The tHI-induced stroke model can be used to optimize the tPA thrombolytic therapy. We tested this application by comparing the effects of tPA thrombolytic treatment with and without Edaravone (Sun et al., 2014). Edaravone is a free radical scavenger that has high permeability across the blood-brain-barrier (Lapchak, 2010). A multitude of animals tudies have shown that Edaravone has a strong ability to mitigate oxidative stress in various cells of the neurovascular unit, including neurons, platelets, the endothelium, and pericytes, to prevent thrombus formation. Clinically, Edaravone is approved for treating ischemic stroke within 24 hours of onset in Japan and has passed a Phase 1 trial in Europe as a safe stand-alone therapy of ischemic stroke (Kaste et al., 2013). Further, a recent open-label study showed that administration of Edaravone during tPA infusion enhances the early recanalization rate in stroke patients (Kimura et al., 2012). These findings suggest that Edaravone may be a potent adjuvant to improve tPA thrombolysis therapy.

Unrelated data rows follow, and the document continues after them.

Lemma datagrams_roundtrip_witness :
  drain_all (concat [[x00; x03; x00; x68; x69]; [x00; x01; x00]] ++ [x00; x02])
  = Some ([lit "hi"; []], Ok [x00; x02]).
Proof.
  apply (datagrams_roundtrip [lit "hi"; []] [[x00; x03; x00; x68; x69]; [x00; x01; x00]]
    (lit "a") [x00; x02; x00; x61] [x00; x02] [x00; x61]); try reflexivity; try discriminate.
  repeat constructor; discriminate.
Defined.

(** The edge's QUIC listener as the one target. *)
Definition local_config : Config := {|
  listen := {| Address.ip := Address.Ip4 (Address.V4 127 0 0 1); Address.port := 8443;
               Address.flowinfo := 0; Address.scope_id := 0 |};
  target := {| Address.ip := Address.Ip4 (Address.V4 127 0 0 1); Address.port := 4433;
               Address.flowinfo := 0; Address.scope_id := 0 |};
  max_concurrent_tunnels := 1; idle_timeout := 60; shared_token := repeat x2a 32
|}.

Definition good_request : Request := {|
  method := lit "CONNECT"; protocol := Some (lit "connect-udp");
  path := lit "/.well-known/masque/udp/127.0.0.1/4433/";
  token_header := Some (lit " 2a2A2a2a2a2a2a2a2a2a2a2a2a2a2a2a2a2a2a2a2a2a2a2a2a2a2a2a2a2a2a2a ")
|}.

(** A second tunnel does not fit; when the first ends, there is room again. *)
Definition one_at_a_time : list Input :=
  [Incoming good_request true; Incoming good_request true; Round 0 (Datagram (lit "x") true);
   Round 0 Idle; Incoming good_request true].

Lemma proxy_admission_witness :
  (∃ rs s, server_run local_config (start local_config) one_at_a_time = Some (rs, s) ∧
    (permits s + size (tunnels s) = 1)%nat ∧
    (∀ id st, tunnels s !! id = Some st →
      (∃ buf, st = Running buf ∧ blen buf < 65551) ∧
      ∃ k req, one_at_a_time !! k = Some (Incoming req true) ∧ rs !! k = Some (Accepted id) ∧
        authorized local_config req) ∧
    (∀ k req setup, one_at_a_time !! k = Some (Incoming req setup) →
      ¬ authorized local_config req → rs !! k = Some Refused) ∧
    (∀ req setup, (open_tunnel local_config s req setup).1 = Refused ↔
      ¬ authorized local_config req ∨ size (tunnels s) = 1%nat)) ∧
  fst <$> server_run local_config (start local_config) one_at_a_time =
    Some [Accepted 0; Refused; Pumped 0 [SendData [x00; x02; x00; x78] false];
          Pumped 0 [SendData [] true]; Accepted 1].
Proof.
  split; [|vm_compute; reflexivity].
  apply (proxy_admission local_config one_at_a_time); [reflexivity|].
  repeat constructor; discriminate.
Defined.

(** The token parser also takes pairs like [+7], which are no hexadecimal pairs. *)
Lemma plus_pairs_are_tokens :
  parse_token_hex (concat (repeat (lit "+7") 32)) = Some (repeat x07 32).
Proof. by vm_compute. Qed.

(** An IPv6 target in the path. *)
Lemma v6_path :
  expected_connect_udp_path
    {| Address.ip := Address.Ip6 (Address.V6 0x2001 0xdb8 0 0 1 0 0 0x4f); Address.port := 443;
       Address.flowinfo := 0; Address.scope_id := 0 |}
  = lit "/.well-known/masque/udp/2001%3Adb8%3A%3A1%3A0%3A0%3A4f/443/".
Proof. by vm_compute. Qed.

End Proxy.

Consistent with this possibility, we showed that post-tHI administration of Edaravone by itself reduces mortality rate and infarct size in the new thrombotic stroke model. Moreover, when Edaravone is combined with acute tPA-treatment, the infarct size is smaller than those in animals receiving tPA or Edaraovne alone (P < 0.05) (Sun et al., 2014). These results implicate synergistic benefits of the combined tPA-Edaravone therapy in acute ischemic stroke, as well as, the utility of the tHI-induced thrombotic stroke model in preclinical stroke research.

In conclusion, we suggest that reperfusion-centric preclinical research is a new direction to bridge the bench and the bedside in acute stroke therapy. The newly introduced tHI thrombotic model can facilitate to this important task in stroke research.

This study was supported by the NIH grant NS084744 to YK. We thank all collaborators who contributed to our research papers upon which the present commentary is based.[12]